Entries taken from a collection
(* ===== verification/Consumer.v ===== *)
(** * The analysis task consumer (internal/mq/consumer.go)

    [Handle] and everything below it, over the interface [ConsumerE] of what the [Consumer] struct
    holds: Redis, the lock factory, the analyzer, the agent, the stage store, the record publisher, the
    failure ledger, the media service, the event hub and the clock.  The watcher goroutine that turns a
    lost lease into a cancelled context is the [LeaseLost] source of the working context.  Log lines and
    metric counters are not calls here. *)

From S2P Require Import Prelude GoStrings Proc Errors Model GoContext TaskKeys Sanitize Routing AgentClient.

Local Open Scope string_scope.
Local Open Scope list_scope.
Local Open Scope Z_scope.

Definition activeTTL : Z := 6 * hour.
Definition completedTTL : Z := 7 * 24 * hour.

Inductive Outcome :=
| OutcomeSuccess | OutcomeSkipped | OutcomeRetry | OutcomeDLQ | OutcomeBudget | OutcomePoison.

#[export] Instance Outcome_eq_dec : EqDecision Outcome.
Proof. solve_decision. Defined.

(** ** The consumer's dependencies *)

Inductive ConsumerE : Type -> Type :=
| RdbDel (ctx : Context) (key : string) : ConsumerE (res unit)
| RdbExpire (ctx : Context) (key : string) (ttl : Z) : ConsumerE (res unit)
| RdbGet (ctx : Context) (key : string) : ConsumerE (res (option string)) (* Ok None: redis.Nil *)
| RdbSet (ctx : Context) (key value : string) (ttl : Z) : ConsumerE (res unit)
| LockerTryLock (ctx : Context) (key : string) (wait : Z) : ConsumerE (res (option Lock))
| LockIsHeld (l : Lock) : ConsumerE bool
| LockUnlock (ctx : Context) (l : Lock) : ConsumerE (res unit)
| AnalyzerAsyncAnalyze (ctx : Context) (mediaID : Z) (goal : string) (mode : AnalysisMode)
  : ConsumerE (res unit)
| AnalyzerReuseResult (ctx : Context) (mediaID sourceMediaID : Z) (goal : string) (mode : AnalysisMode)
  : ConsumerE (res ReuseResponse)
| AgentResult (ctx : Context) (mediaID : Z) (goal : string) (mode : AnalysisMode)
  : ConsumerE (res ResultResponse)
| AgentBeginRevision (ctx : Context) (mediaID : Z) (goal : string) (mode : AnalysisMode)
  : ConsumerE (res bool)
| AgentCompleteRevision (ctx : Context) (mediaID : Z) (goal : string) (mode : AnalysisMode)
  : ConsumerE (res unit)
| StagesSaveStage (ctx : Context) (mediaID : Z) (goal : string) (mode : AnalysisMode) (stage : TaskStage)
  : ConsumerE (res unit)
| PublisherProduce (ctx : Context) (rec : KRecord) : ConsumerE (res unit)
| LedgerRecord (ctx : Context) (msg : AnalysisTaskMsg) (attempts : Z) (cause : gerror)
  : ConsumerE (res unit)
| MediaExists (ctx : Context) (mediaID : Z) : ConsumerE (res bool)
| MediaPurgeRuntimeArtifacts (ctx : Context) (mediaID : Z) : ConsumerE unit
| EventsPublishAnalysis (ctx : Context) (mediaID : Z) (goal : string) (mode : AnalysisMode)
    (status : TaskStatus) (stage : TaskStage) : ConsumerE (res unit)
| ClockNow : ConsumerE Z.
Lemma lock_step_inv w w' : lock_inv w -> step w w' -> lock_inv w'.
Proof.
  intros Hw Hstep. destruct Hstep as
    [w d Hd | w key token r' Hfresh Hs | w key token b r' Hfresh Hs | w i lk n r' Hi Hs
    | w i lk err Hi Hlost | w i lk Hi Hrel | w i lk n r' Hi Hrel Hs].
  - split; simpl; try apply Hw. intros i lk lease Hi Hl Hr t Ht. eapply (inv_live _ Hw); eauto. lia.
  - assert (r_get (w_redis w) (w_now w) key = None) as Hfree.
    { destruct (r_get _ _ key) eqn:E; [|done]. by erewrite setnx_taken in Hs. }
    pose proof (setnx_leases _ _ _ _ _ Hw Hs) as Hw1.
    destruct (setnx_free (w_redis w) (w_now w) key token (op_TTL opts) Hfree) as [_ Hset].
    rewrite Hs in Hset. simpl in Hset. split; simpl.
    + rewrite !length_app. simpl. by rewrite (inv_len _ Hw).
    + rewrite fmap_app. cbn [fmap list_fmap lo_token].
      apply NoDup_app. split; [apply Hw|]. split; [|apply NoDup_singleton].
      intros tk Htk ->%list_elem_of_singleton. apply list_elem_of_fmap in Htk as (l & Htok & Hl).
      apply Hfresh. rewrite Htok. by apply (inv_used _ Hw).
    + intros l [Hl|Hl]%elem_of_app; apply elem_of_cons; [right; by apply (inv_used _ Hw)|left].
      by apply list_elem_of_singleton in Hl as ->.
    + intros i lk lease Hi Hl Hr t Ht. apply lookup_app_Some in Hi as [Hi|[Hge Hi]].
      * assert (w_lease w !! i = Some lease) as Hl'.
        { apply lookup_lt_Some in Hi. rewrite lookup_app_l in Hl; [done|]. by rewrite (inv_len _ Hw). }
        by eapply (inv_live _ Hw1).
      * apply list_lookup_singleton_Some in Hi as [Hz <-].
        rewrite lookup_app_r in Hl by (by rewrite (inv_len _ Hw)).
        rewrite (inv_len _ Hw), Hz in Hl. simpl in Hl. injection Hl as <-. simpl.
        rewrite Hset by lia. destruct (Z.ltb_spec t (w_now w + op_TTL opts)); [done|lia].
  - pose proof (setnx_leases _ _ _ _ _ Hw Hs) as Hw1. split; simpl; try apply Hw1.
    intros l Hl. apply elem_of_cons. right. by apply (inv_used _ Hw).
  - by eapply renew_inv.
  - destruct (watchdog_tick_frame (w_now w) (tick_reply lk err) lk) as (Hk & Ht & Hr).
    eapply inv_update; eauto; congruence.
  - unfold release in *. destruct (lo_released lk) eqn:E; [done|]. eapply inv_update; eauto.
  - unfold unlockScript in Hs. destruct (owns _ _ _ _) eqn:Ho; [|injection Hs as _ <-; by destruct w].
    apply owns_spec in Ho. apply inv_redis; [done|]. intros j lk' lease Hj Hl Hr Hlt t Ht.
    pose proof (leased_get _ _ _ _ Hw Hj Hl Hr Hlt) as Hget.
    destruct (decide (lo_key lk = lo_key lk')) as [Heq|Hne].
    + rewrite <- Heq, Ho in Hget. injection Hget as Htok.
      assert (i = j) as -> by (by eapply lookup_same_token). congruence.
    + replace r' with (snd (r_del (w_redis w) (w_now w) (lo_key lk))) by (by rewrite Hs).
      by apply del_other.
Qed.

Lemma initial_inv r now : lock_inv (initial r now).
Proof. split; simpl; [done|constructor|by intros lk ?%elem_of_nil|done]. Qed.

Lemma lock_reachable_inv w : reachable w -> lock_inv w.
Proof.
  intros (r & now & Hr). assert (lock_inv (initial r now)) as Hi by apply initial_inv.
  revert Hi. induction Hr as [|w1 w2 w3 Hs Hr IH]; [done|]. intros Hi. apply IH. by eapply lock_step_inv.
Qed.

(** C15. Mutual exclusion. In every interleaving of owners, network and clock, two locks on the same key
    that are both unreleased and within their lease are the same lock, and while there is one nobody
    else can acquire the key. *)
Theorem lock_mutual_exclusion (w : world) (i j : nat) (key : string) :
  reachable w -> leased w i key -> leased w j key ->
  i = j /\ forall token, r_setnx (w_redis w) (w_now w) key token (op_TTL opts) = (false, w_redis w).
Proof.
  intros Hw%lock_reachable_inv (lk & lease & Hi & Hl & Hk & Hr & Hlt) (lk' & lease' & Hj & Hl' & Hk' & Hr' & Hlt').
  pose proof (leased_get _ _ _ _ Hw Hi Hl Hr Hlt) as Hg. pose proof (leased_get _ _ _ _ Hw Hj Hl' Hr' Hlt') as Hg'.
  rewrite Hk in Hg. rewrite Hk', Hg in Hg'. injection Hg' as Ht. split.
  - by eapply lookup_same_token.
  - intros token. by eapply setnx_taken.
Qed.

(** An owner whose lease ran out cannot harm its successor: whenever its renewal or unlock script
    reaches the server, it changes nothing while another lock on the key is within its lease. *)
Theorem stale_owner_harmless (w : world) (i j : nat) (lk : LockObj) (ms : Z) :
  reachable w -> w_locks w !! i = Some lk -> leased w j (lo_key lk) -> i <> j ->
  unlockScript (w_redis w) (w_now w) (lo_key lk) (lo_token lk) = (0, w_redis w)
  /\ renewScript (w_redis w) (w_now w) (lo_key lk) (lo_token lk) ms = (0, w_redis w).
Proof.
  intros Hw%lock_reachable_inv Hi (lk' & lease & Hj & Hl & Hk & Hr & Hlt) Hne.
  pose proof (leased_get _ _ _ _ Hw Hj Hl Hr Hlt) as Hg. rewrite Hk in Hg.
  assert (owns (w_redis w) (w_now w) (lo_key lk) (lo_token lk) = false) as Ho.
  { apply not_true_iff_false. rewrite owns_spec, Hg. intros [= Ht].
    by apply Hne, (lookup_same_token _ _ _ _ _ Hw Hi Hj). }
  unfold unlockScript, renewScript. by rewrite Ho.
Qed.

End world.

● **Problem description**
From the first line of the data through the line with "Proof. solve_decision. Defined.", quote each line exactly and add nothing else.

● **Written reply**
(* ===== verification/Consumer.v ===== *)
(** * The analysis task consumer (internal/mq/consumer.go)

    [Handle] and everything below it, over the interface [ConsumerE] of what the [Consumer] struct
    holds: Redis, the lock factory, the analyzer, the agent, the stage store, the record publisher, the
    failure ledger, the media service, the event hub and the clock.  The watcher goroutine that turns a
    lost lease into a cancelled context is the [LeaseLost] source of the working context.  Log lines and
    metric counters are not calls here. *)

From S2P Require Import Prelude GoStrings Proc Errors Model GoContext TaskKeys Sanitize Routing AgentClient.

Local Open Scope string_scope.
Local Open Scope list_scope.
Local Open Scope Z_scope.

Definition activeTTL : Z := 6 * hour.
Definition completedTTL : Z := 7 * 24 * hour.

Inductive Outcome :=
| OutcomeSuccess | OutcomeSkipped | OutcomeRetry | OutcomeDLQ | OutcomeBudget | OutcomePoison.

#[export] Instance Outcome_eq_dec : EqDecision Outcome.
Proof. solve_decision. Defined.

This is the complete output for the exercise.